* Source data

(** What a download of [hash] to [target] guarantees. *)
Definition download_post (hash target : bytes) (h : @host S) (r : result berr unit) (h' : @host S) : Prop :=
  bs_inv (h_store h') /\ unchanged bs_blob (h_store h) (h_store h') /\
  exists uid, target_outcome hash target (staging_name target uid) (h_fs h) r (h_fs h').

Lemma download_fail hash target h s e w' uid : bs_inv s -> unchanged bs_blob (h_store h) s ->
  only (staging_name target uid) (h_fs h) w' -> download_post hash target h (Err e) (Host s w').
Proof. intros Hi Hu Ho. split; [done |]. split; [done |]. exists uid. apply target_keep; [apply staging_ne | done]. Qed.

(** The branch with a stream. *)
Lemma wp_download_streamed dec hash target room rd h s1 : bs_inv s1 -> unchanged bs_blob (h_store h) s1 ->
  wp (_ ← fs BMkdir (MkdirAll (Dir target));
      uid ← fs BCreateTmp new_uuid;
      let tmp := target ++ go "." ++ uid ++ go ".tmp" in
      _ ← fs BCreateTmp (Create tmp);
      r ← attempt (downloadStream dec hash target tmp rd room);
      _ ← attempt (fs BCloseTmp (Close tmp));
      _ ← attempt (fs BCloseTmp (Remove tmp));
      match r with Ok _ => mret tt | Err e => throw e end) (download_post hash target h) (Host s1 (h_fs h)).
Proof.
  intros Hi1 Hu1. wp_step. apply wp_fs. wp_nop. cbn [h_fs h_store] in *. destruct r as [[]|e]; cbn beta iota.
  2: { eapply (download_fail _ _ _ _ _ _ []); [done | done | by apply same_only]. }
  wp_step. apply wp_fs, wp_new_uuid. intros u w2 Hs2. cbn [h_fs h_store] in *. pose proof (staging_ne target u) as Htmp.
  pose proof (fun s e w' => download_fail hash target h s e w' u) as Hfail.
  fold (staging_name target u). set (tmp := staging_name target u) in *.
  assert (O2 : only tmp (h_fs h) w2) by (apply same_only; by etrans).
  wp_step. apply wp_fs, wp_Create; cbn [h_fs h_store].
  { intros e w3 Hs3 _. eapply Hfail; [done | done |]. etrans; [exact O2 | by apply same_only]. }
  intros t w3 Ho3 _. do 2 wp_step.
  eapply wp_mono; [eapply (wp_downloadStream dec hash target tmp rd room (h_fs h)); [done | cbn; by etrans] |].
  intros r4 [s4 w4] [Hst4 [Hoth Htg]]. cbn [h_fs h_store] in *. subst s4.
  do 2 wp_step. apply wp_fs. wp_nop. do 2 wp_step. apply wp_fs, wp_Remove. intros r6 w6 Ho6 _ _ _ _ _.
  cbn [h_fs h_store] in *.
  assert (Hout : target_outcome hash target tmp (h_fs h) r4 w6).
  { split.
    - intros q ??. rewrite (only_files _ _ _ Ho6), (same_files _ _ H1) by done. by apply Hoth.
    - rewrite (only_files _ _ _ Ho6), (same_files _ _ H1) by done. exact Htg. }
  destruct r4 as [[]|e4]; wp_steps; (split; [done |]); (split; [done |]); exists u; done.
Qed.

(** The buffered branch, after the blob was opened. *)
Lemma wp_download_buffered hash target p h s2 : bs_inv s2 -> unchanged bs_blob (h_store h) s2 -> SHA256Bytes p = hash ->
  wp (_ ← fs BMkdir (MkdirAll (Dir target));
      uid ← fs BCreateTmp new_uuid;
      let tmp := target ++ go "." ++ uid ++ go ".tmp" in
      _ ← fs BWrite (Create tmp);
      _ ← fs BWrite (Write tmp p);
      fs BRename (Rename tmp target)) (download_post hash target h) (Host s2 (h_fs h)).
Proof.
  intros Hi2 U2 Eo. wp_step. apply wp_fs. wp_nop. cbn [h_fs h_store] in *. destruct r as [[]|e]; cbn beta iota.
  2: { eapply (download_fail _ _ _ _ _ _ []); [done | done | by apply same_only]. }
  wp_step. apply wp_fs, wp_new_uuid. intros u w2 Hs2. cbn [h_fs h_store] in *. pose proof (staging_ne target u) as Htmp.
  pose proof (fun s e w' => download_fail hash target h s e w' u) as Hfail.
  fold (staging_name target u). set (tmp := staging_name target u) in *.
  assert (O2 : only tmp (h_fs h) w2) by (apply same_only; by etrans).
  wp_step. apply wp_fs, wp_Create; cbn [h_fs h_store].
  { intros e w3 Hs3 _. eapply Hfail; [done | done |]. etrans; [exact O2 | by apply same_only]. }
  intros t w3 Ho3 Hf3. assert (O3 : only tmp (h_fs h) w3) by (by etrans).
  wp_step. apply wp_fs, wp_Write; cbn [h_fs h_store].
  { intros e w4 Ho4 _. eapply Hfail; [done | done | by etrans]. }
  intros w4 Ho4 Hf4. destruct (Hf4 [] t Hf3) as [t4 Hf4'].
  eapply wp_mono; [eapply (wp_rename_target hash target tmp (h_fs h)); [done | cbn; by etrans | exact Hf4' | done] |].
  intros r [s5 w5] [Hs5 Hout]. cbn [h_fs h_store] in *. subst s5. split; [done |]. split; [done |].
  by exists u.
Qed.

* About this task
When you reach the end of the data, write every line out again verbatim.

* Written answer
(** What a download of [hash] to [target] guarantees. *)
Definition download_post (hash target : bytes) (h : @host S) (r : result berr unit) (h' : @host S) : Prop :=
  bs_inv (h_store h') /\ unchanged bs_blob (h_store h) (h_store h') /\
  exists uid, target_outcome hash target (staging_name target uid) (h_fs h) r (h_fs h').

Lemma download_fail hash target h s e w' uid : bs_inv s -> unchanged bs_blob (h_store h) s ->
  only (staging_name target uid) (h_fs h) w' -> download_post hash target h (Err e) (Host s w').
Proof. intros Hi Hu Ho. split; [done |]. split; [done |]. exists uid. apply target_keep; [apply staging_ne | done]. Qed.

(** The branch with a stream. *)
Lemma wp_download_streamed dec hash target room rd h s1 : bs_inv s1 -> unchanged bs_blob (h_store h) s1 ->
  wp (_ ← fs BMkdir (MkdirAll (Dir target));
      uid ← fs BCreateTmp new_uuid;
      let tmp := target ++ go "." ++ uid ++ go ".tmp" in
      _ ← fs BCreateTmp (Create tmp);
      r ← attempt (downloadStream dec hash target tmp rd room);
      _ ← attempt (fs BCloseTmp (Close tmp));
      _ ← attempt (fs BCloseTmp (Remove tmp));
      match r with Ok _ => mret tt | Err e => throw e end) (download_post hash target h) (Host s1 (h_fs h)).
Proof.
  intros Hi1 Hu1. wp_step. apply wp_fs. wp_nop. cbn [h_fs h_store] in *. destruct r as [[]|e]; cbn beta iota.
  2: { eapply (download_fail _ _ _ _ _ _ []); [done | done | by apply same_only]. }
  wp_step. apply wp_fs, wp_new_uuid. intros u w2 Hs2. cbn [h_fs h_store] in *. pose proof (staging_ne target u) as Htmp.
  pose proof (fun s e w' => download_fail hash target h s e w' u) as Hfail.
  fold (staging_name target u). set (tmp := staging_name target u) in *.
  assert (O2 : only tmp (h_fs h) w2) by (apply same_only; by etrans).
  wp_step. apply wp_fs, wp_Create; cbn [h_fs h_store].
  { intros e w3 Hs3 _. eapply Hfail; [done | done |]. etrans; [exact O2 | by apply same_only]. }
  intros t w3 Ho3 _. do 2 wp_step.
  eapply wp_mono; [eapply (wp_downloadStream dec hash target tmp rd room (h_fs h)); [done | cbn; by etrans] |].
  intros r4 [s4 w4] [Hst4 [Hoth Htg]]. cbn [h_fs h_store] in *. subst s4.
  do 2 wp_step. apply wp_fs. wp_nop. do 2 wp_step. apply wp_fs, wp_Remove. intros r6 w6 Ho6 _ _ _ _ _.
  cbn [h_fs h_store] in *.
  assert (Hout : target_outcome hash target tmp (h_fs h) r4 w6).
  { split.
    - intros q ??. rewrite (only_files _ _ _ Ho6), (same_files _ _ H1) by done. by apply Hoth.
    - rewrite (only_files _ _ _ Ho6), (same_files _ _ H1) by done. exact Htg. }
  destruct r4 as [[]|e4]; wp_steps; (split; [done |]); (split; [done |]); exists u; done.
Qed.

(** The buffered branch, after the blob was opened. *)
Lemma wp_download_buffered hash target p h s2 : bs_inv s2 -> unchanged bs_blob (h_store h) s2 -> SHA256Bytes p = hash ->
  wp (_ ← fs BMkdir (MkdirAll (Dir target));
      uid ← fs BCreateTmp new_uuid;
      let tmp := target ++ go "." ++ uid ++ go ".tmp" in
      _ ← fs BWrite (Create tmp);
      _ ← fs BWrite (Write tmp p);
      fs BRename (Rename tmp target)) (download_post hash target h) (Host s2 (h_fs h)).
Proof.
  intros Hi2 U2 Eo. wp_step. apply wp_fs. wp_nop. cbn [h_fs h_store] in *. destruct r as [[]|e]; cbn beta iota.
  2: { eapply (download_fail _ _ _ _ _ _ []); [done | done | by apply same_only]. }
  wp_step. apply wp_fs, wp_new_uuid. intros u w2 Hs2. cbn [h_fs h_store] in *. pose proof (staging_ne target u) as Htmp.
  pose proof (fun s e w' => download_fail hash target h s e w' u) as Hfail.
  fold (staging_name target u). set (tmp := staging_name target u) in *.
  assert (O2 : only tmp (h_fs h) w2) by (apply same_only; by etrans).
  wp_step. apply wp_fs, wp_Create; cbn [h_fs h_store].
  { intros e w3 Hs3 _. eapply Hfail; [done | done |]. etrans; [exact O2 | by apply same_only]. }
  intros t w3 Ho3 Hf3. assert (O3 : only tmp (h_fs h) w3) by (by etrans).
  wp_step. apply wp_fs, wp_Write; cbn [h_fs h_store].
  { intros e w4 Ho4 _. eapply Hfail; [done | done | by etrans]. }
  intros w4 Ho4 Hf4. destruct (Hf4 [] t Hf3) as [t4 Hf4'].
  eapply wp_mono; [eapply (wp_rename_target hash target tmp (h_fs h)); [done | cbn; by etrans | exact Hf4' | done] |].
  intros r [s5 w5] [Hs5 Hout]. cbn [h_fs h_store] in *. subst s5. split; [done |]. split; [done |].
  by exists u.
Qed.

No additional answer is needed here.